**TASK ITEM:** Copy, exactly and without additions, every line in the records below from the one holding "<> abspath_join directory" through the one holding "split; cbv zeta.", both ends included.

**EXERCISE DATA:**
┄┄┄┄┄┄┄┄┄┄┄┄┄┄┄┄┄┄┄┄
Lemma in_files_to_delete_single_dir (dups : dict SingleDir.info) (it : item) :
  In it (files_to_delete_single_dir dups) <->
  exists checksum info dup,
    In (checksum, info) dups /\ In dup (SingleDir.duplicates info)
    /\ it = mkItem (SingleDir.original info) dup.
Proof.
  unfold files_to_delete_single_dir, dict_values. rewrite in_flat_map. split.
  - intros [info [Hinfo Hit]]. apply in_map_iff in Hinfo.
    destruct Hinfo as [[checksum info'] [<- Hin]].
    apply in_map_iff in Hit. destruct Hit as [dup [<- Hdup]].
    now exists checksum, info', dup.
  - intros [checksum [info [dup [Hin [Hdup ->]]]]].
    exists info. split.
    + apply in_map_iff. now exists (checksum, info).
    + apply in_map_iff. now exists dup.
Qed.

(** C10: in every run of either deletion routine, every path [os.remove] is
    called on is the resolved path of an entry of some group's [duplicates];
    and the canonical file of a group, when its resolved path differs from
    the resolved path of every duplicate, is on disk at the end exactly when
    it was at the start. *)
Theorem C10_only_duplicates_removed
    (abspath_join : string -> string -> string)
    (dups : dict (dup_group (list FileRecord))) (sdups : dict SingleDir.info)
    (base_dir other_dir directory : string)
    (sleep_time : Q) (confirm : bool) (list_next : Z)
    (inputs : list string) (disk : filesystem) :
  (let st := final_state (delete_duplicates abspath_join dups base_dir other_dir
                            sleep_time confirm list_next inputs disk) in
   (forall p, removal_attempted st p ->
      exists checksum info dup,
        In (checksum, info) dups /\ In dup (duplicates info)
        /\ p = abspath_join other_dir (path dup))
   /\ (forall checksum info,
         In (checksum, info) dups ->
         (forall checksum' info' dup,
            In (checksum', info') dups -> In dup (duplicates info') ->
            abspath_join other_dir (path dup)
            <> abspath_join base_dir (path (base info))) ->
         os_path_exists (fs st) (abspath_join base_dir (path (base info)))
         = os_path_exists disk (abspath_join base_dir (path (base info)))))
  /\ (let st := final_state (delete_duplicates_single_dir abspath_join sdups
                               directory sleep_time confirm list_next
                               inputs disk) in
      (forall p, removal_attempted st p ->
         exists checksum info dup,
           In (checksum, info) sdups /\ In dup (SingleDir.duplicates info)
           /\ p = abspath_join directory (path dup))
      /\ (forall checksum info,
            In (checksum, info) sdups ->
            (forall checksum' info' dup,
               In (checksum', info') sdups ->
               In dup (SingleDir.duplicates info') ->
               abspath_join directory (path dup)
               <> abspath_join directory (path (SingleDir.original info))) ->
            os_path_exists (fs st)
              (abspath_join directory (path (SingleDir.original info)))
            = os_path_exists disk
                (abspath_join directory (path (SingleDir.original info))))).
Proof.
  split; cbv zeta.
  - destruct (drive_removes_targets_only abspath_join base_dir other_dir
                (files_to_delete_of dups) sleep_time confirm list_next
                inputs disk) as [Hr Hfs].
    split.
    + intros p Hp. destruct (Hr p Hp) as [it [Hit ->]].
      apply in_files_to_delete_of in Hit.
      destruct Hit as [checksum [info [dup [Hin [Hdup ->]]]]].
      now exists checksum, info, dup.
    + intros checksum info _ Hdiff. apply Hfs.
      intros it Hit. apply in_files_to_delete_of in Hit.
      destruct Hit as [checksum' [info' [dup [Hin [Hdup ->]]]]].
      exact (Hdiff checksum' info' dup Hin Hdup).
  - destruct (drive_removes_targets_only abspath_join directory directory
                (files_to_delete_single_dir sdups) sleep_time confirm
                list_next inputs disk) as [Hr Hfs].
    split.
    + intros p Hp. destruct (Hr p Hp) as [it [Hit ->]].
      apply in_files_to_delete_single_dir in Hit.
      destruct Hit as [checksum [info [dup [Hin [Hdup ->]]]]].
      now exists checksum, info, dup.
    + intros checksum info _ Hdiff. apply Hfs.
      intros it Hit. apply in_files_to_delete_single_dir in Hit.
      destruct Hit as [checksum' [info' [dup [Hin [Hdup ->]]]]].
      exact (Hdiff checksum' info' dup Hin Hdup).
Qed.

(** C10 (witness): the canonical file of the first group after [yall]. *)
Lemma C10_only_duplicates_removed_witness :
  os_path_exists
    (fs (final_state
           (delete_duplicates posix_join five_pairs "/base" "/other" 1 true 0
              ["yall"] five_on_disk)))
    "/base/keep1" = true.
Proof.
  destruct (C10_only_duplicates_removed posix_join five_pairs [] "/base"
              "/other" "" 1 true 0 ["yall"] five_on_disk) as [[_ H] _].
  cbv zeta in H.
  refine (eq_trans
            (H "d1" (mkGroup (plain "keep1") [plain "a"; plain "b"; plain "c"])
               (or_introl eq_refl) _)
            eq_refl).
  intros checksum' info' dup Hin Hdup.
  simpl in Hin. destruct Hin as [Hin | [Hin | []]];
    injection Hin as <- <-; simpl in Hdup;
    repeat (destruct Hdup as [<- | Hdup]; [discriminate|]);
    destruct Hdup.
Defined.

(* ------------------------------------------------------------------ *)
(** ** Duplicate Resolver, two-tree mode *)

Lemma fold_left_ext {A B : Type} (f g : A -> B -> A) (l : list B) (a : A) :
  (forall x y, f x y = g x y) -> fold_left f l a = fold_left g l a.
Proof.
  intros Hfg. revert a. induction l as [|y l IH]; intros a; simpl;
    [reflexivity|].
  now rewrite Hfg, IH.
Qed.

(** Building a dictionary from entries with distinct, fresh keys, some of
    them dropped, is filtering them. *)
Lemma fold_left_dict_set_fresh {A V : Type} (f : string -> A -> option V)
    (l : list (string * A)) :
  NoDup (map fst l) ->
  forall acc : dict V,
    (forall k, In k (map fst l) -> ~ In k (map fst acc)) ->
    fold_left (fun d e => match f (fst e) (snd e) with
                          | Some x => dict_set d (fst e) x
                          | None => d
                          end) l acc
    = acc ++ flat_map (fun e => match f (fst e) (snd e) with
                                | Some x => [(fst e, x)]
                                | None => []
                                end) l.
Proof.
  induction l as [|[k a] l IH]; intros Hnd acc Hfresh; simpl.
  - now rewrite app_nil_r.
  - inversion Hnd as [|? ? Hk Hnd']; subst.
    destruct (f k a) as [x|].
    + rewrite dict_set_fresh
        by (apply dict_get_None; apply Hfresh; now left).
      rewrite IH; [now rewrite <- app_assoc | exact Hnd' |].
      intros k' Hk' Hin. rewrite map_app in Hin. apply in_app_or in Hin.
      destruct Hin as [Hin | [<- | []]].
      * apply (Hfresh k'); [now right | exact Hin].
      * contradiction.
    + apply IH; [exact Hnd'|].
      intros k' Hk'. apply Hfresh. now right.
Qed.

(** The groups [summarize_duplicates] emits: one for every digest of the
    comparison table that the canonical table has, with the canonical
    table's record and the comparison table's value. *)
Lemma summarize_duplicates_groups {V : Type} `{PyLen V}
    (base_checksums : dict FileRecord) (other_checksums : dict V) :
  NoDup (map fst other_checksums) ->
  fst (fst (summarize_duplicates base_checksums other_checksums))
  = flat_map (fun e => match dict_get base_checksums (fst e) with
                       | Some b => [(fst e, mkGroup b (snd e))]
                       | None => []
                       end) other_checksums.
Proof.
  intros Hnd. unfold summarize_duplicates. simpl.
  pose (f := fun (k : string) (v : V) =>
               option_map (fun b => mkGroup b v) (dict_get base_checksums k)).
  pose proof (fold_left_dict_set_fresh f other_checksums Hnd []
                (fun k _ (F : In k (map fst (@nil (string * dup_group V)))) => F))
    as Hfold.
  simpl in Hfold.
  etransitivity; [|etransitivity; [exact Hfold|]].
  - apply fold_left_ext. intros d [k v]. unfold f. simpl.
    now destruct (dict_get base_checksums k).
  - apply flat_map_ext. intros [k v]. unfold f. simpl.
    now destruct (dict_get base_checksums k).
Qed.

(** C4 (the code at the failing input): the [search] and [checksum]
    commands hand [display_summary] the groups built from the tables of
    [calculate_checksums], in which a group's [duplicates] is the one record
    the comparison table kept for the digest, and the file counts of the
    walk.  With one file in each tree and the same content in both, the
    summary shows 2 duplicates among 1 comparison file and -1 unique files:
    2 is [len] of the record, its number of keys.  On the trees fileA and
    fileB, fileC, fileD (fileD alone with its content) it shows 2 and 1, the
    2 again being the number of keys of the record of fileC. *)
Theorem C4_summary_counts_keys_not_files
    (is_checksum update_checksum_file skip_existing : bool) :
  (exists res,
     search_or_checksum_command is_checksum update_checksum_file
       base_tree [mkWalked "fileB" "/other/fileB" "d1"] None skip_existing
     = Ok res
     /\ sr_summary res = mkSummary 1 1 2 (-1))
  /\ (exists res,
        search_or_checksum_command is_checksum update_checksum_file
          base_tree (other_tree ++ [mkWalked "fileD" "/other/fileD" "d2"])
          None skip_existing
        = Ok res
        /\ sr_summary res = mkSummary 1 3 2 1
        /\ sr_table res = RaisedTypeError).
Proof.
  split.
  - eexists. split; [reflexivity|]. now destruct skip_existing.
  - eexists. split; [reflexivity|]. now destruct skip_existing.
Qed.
┄┄┄┄┄┄┄┄┄┄┄┄┄┄┄┄┄┄┄┄
**YOUR RESPONSE:**
               <> abspath_join directory (path (SingleDir.original info))) ->
            os_path_exists (fs st)
              (abspath_join directory (path (SingleDir.original info)))
            = os_path_exists disk
                (abspath_join directory (path (SingleDir.original info))))).
Proof.
  split; cbv zeta.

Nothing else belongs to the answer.